Brister, a senior biochemistry major and Honors Program student from Fort Washington, Pa., will compete again in the poster competition at the ASBMB annual Experimental Biology Meetings, which will be held this year in San Diego from April 21- 25.

Eighteen other students, a record number of attendees from the University, will participate in the conference.  The HHMI program coordinates and funds the students’ participation in these conferences.  

Brister, who was also a HHMI summer scholar, will again present his research conducted in the lab of Neal Zondlo, associate professor of chemistry and biochemistry. The research focuses on specific proteins implicated for their role in Alzheimer's disease and studies ways to prevent the proteins from taking on a disease function.

Brister said he was shocked when he won the competition last year, and while he is not looking to overwhelm himself with pressure to win again, he is preparing strategies to maximize the amount of lectures and symposiums he can attend during the short time frame of the conference.

“Going back in my second year, I have the advantage of knowing I need to do some planning before I go,” Brister said.

The ASBMB awarded two students, Allison McCague and Tim Gilpatrick, complete coverage of the cost of their travel expenses to San Diego, amounting to about $1,125 each, and both students will be speaking at symposiums during the conference. 

Gilpatrick, a senior biochemistry major and Honors Program student from Nashua, N.H., works in the lab of Brian Bahnson, professor of chemistry and biochemistry, and studies proteins associated with heart disease and HDL and LDL cholesterol.  He began his work with the lab his sophomore year and has also participated in the summer scholars program sponsored by the HHMI grant.

Gilpatrick will be speaking during the metabolomics session at the conference, and while he said he is somewhat nervous about presenting his research in front of so many experts in his field, he is still very excited about the opportunity to learn from so many other researchers working in the same area of study.

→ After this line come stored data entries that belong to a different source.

Lemma derives_expands p u : derives p u -> forall s s' v,
  stack_derives s v -> expands_to s v -> push rules p s = Ok s' -> expands_to s' (u ++ v).
Proof.
  induction 1 as [p e He Hend | p e c p' w He Ht Hm Hd IH | p e t w He Hm Hd IH
    | p e alts q u1 u2 He Ht Ha Hq Hd1 IH1 Hd2 IH2]; intros s s' v Hs Hexp Hpush.
  - unfold push in Hpush. rewrite He in Hpush. cbn in Hpush. rewrite Hend in Hpush. by injection Hpush as <-.
  - destruct (match_char_kind _ _ _ Hm) as (e' & He' & Hk). rewrite He in He'. injection He' as <-.
    assert (consumes e = true /\ is_end_of_sequence e = false) as [Hc Hend].
    { revert Hk. unfold consumes, is_positive_char, is_end_of_sequence. by destruct (type e). }
    unfold push in Hpush. rewrite He in Hpush. cbn in Hpush. rewrite Hend in Hpush. injection Hpush as <-.
    exists (p :: s). split; [done|]. split; [by exists e|]. constructor; [|done]. by eapply derives_char.
  - assert (consumes e = true /\ is_end_of_sequence e = false) as [Hc Hend].
    { revert Hm. unfold consumes, llama_grammar_match_token, is_end_of_sequence. by destruct (type e). }
    unfold push in Hpush. rewrite He in Hpush. cbn in Hpush. rewrite Hend in Hpush. injection Hpush as <-.
    exists (p :: s). split; [done|]. split; [by exists e|]. constructor; [|done]. by eapply derives_token.
  - assert (is_end_of_sequence e = false) as Hend by (unfold is_end_of_sequence; by rewrite Ht).
    unfold push in Hpush. rewrite He in Hpush. cbn in Hpush. rewrite Hend in Hpush. injection Hpush as <-.
    destruct (derives_elem _ _ Hd2) as [e2 He2]. destruct (derives_elem _ _ Hd1) as [e1 He1].
    assert (exists s1, push rules (next p) s = Ok s1) as [s1 E1] by (unfold push; rewrite He2; cbn; eauto).
    assert (exists c, push rules q s1 = Ok c) as [c E2] by (unfold push; rewrite He1; cbn; eauto).
    destruct (IH1 s1 c (u2 ++ v)) as (t & Hr & Htt & Htd); [| |done|].
    + apply (push_derives _ _ _ _ E1). eauto.
    + by apply (IH2 s).
    + exists t. rewrite <- app_assoc. split; [|done]. eapply rtc_l; [|done]. by econstructor.
Qed.

(** Every word of a stack is a word of a terminal stack it expands to. *)
Lemma stack_expands s w : stack_derives s w ->
  (forall p, p ∈ s -> exists e, elem_at rules p = Ok e /\ is_end_of_sequence e = false) -> expands_to s w.
Proof.
  induction 1 as [|p s u v Hp Hs IH]; intros Hok.
  - exists []. split; [done|]. split; [done | constructor].
  - apply (derives_expands p u Hp s); [done| |].
    + apply IH. intros q Hq. apply Hok. by right.
    + destruct (Hok p) as (e & He & Hend); [left|]. unfold push. rewrite He. cbn. by rewrite Hend.
Qed.
(* ===== verification/GrammarRun.v ===== *)
(** Runs of the grammar automaton: characters and tokens against the language of
    the grammar, from the rules that pass the checks of
    [llama_grammar_init_impl] to the state after each token. *)

From S2P Require Import Prelude Grammar GrammarWf GrammarLang GrammarTerm GrammarRec.
Import Grammar GrammarWf GrammarLang GrammarTerm GrammarRec.

Module GrammarRun.

(** ** Rules whose empty derivations the code sees *)

Section Empties.
Variable rules : llama_grammar_rules.

(** An alternative of references to rules with an empty alternative, or none. *)
Fixpoint all_empty_refs (l : llama_grammar_rule) : bool :=
  match l with
  | [] => false
  | e :: l =>
      is_end_of_sequence e ||
      (bool_decide (type e = LLAMA_GRETYPE_RULE_REF) && directly_empty rules (Z.to_nat (value e)) && all_empty_refs l)
  end.

Fixpoint some_empty_alternative (l : llama_grammar_rule) (at_start : bool) : bool :=
  match l with
  | [] => false
  | e :: l' => (at_start && all_empty_refs l) || some_empty_alternative l' (is_end_of_sequence e)
  end.

(** No rule is possibly empty only through other rules. *)
Definition empties_closed : bool :=
  forallb (fun r => implb (some_empty_alternative r true) (has_empty_alternative r true)) rules.

Lemma scan_alternates_empty r : forall l i b starts, scan_alternates l i = Ok starts -> l = drop i r ->
  forall s, s ∈ starts -> all_empty_refs (drop s r) = true -> some_empty_alternative l b = true.
Proof.
  induction l as [|e l IH]; intros i b starts H Hl s Hs Hd; [done|].
  assert (l = drop (S i) r) as Hl' by (by rewrite <- (skipn_skipn 1 i), <- Hl). cbn [some_empty_alternative].
  apply orb_true_iff. right. cbn [scan_alternates] in H.
  destruct (type e) eqn:Ht; try (by apply (IH (S i) _ starts H Hl' s)).
  - injection H as <-. by apply not_elem_of_nil in Hs.
  - apply bind_Ok in H as (starts' & Hst' & H). injection H as <-. apply elem_of_cons in Hs as [->|Hs].
    + unfold is_end_of_sequence. rewrite Ht. rewrite <- Hl' in Hd. destruct l; [done|]. cbn [some_empty_alternative].
      by rewrite Hd.
    + by apply (IH (S i) _ starts' Hst' Hl' s).
Qed.

Lemma alternates_empty k alts q r : alternates rules k = Ok alts -> q ∈ alts -> rules !! k = Some r ->
  all_empty_refs (drop q.2 r) = true -> q.1 = k /\ some_empty_alternative r true = true.
Proof.
  intros Ha Hq Hr Hd. unfold alternates in Ha. rewrite (at_lookup _ _ _ Hr) in Ha.
  apply bind_Ok in Ha as (r' & [= <-] & Ha). apply bind_Ok in Ha as (starts & Hs & Ha). injection Ha as <-.
  change (q ∈ pair k <$> 0%nat :: starts) in Hq. apply list_elem_of_fmap in Hq as (i & -> & Hi).
  split; [done|]. cbn [snd] in Hd. apply elem_of_cons in Hi as [->|Hi].
  - destruct r; [done|]. cbn [some_empty_alternative]. rewrite drop_0 in Hd. by rewrite Hd.
  - by apply (scan_alternates_empty r r 0 true starts Hs eq_refl i Hi).
Qed.

Lemma alternates_fst k alts q : alternates rules k = Ok alts -> q ∈ alts -> q.1 = k.
Proof.
  unfold alternates. intros Ha Hq. inv_ok Ha.
  match type of Hq with _ ∈ ?l => change (q ∈ pair k <$> 0%nat :: x0) in Hq end.
  by apply list_elem_of_fmap in Hq as (i & -> & _).
Qed.

Lemma empty_derivation p w : empties_closed = true -> derives rules p w -> w = [] ->
  forall r, rules !! p.1 = Some r -> all_empty_refs (drop p.2 r) = true.
Proof.
  intros Hc Hd. induction Hd as [p e He Hend | | | p e alts q u v He Ht Ha Hq Hd1 IH1 Hd2 IH2];
    intros Hw r Hr; try done.
  - apply elem_at_drop in He as (r' & Hr' & Hdr). rewrite Hr in Hr'. injection Hr' as <-.
    rewrite Hdr. cbn [all_empty_refs]. by rewrite Hend.
  - apply app_eq_nil in Hw as [-> ->]. pose proof He as (r' & Hr' & Hdr)%elem_at_drop.
    rewrite Hr in Hr'. injection Hr' as <-.
    rewrite Hdr. cbn [all_empty_refs]. apply orb_true_iff. right. rewrite bool_decide_eq_true_2 by done.
    cbn [andb]. apply andb_true_iff. split; [|by apply (IH2 eq_refl r)].
    pose proof (alternates_fst _ _ _ Ha Hq) as Hfst. destruct (derives_elem _ _ _ Hd1) as [e1 He1].
    apply elem_at_drop in He1 as (rq & Hrq & _). specialize (IH1 eq_refl rq Hrq). rewrite Hfst in Hrq.
    destruct (alternates_empty _ _ _ _ Ha Hq Hrq IH1) as [_ Hs]. unfold directly_empty. rewrite Hrq.
    unfold empties_closed in Hc. rewrite forallb_forall in Hc.
    assert (implb (some_empty_alternative rq true) (has_empty_alternative rq true) = true) as Hi.
    { apply Hc, list_elem_of_In. by eapply list_elem_of_lookup_2. }
    by rewrite Hs in Hi.
Qed.

Lemma closed_direct_empties : empties_closed = true -> direct_empties rules.
Proof.
  intros Hc k (alts & q & Ha & Hq & Hd). pose proof (alternates_fst _ _ _ Ha Hq) as Hfst.
  destruct (derives_elem _ _ _ Hd) as [e He]. apply elem_at_drop in He as (r & Hr & _).
  pose proof (empty_derivation _ _ Hc Hd eq_refl r Hr) as Hall. rewrite Hfst in Hr.
  destruct (alternates_empty _ _ _ _ Ha Hq Hr Hall) as [_ Hs]. unfold directly_empty. rewrite Hr.
  unfold empties_closed in Hc. rewrite forallb_forall in Hc.
  assert (implb (some_empty_alternative r true) (has_empty_alternative r true) = true) as Hi.
  { apply Hc, list_elem_of_In. by eapply list_elem_of_lookup_2. }
  by rewrite Hs in Hi.
Qed.
End Empties.

(** ** Characters *)

(** [root ::= "(" root ")" root | ""] *)
Definition dyck : llama_grammar_rules :=
  [[mk_elem LLAMA_GRETYPE_CHAR 40; mk_elem LLAMA_GRETYPE_RULE_REF 0; mk_elem LLAMA_GRETYPE_CHAR 41;
    mk_elem LLAMA_GRETYPE_RULE_REF 0; mk_elem LLAMA_GRETYPE_ALT 0; mk_elem LLAMA_GRETYPE_END 0]].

“I really get to gain some insight into the vastness of this field,” Gilpatrick said. 

He said he enjoys the opportunities researchers in different fields have at this symposium to exchange ideas and then collaborate in the future. "I like working right at the interface and learning skills that really help put research in a broader context,” Gilpatrick said.

McCague, a junior biology major and Honors Program student from Berkeley Heights, N.J., conducts research with Erica Selva, associate professor of biological sciences, studying genes associated with development in fruit flies. She said the Department of Biological Sciences has been extremely supportive of undergraduate research, and she enjoys the educational aspects of working in the lab.

“I like that it makes you an independent thinker and forces you to solve problems on your own,” McCague said  

McCague will be speaking at the glycobiology session of the conference.  She participated in a prior regional symposium, but this is the first time she will be attending a national conference.  She said she is looking forward to the opportunities for networking and exchanging ideas with other researchers.

Four other students were awarded partial funding for travel expenses from the ASBMB: Nick Audette and Dylan Lowe were recipients of $400 competitive travel awards, and Erica Boetefuer and Sarah Stamm were awarded $400 non-competitive travel awards.  

White said approximately 350 students have benefited from the HHMI grant since the University began applying for it in 1992.

Because the conference is a national event, White said the speakers usually include Nobel Prize winners and the top academics from many of the fields within biology and biochemistry research.

White said the UD students always do a wonderful job, even when they feel pressure presenting alongside some of the most successful researchers in their field.  He said he enjoys being able to work so closely with undergraduate students and has always been amazed by the students’ accomplishments and the knowledge they present.

“They’re teaching me stuff that I don’t know,” White said.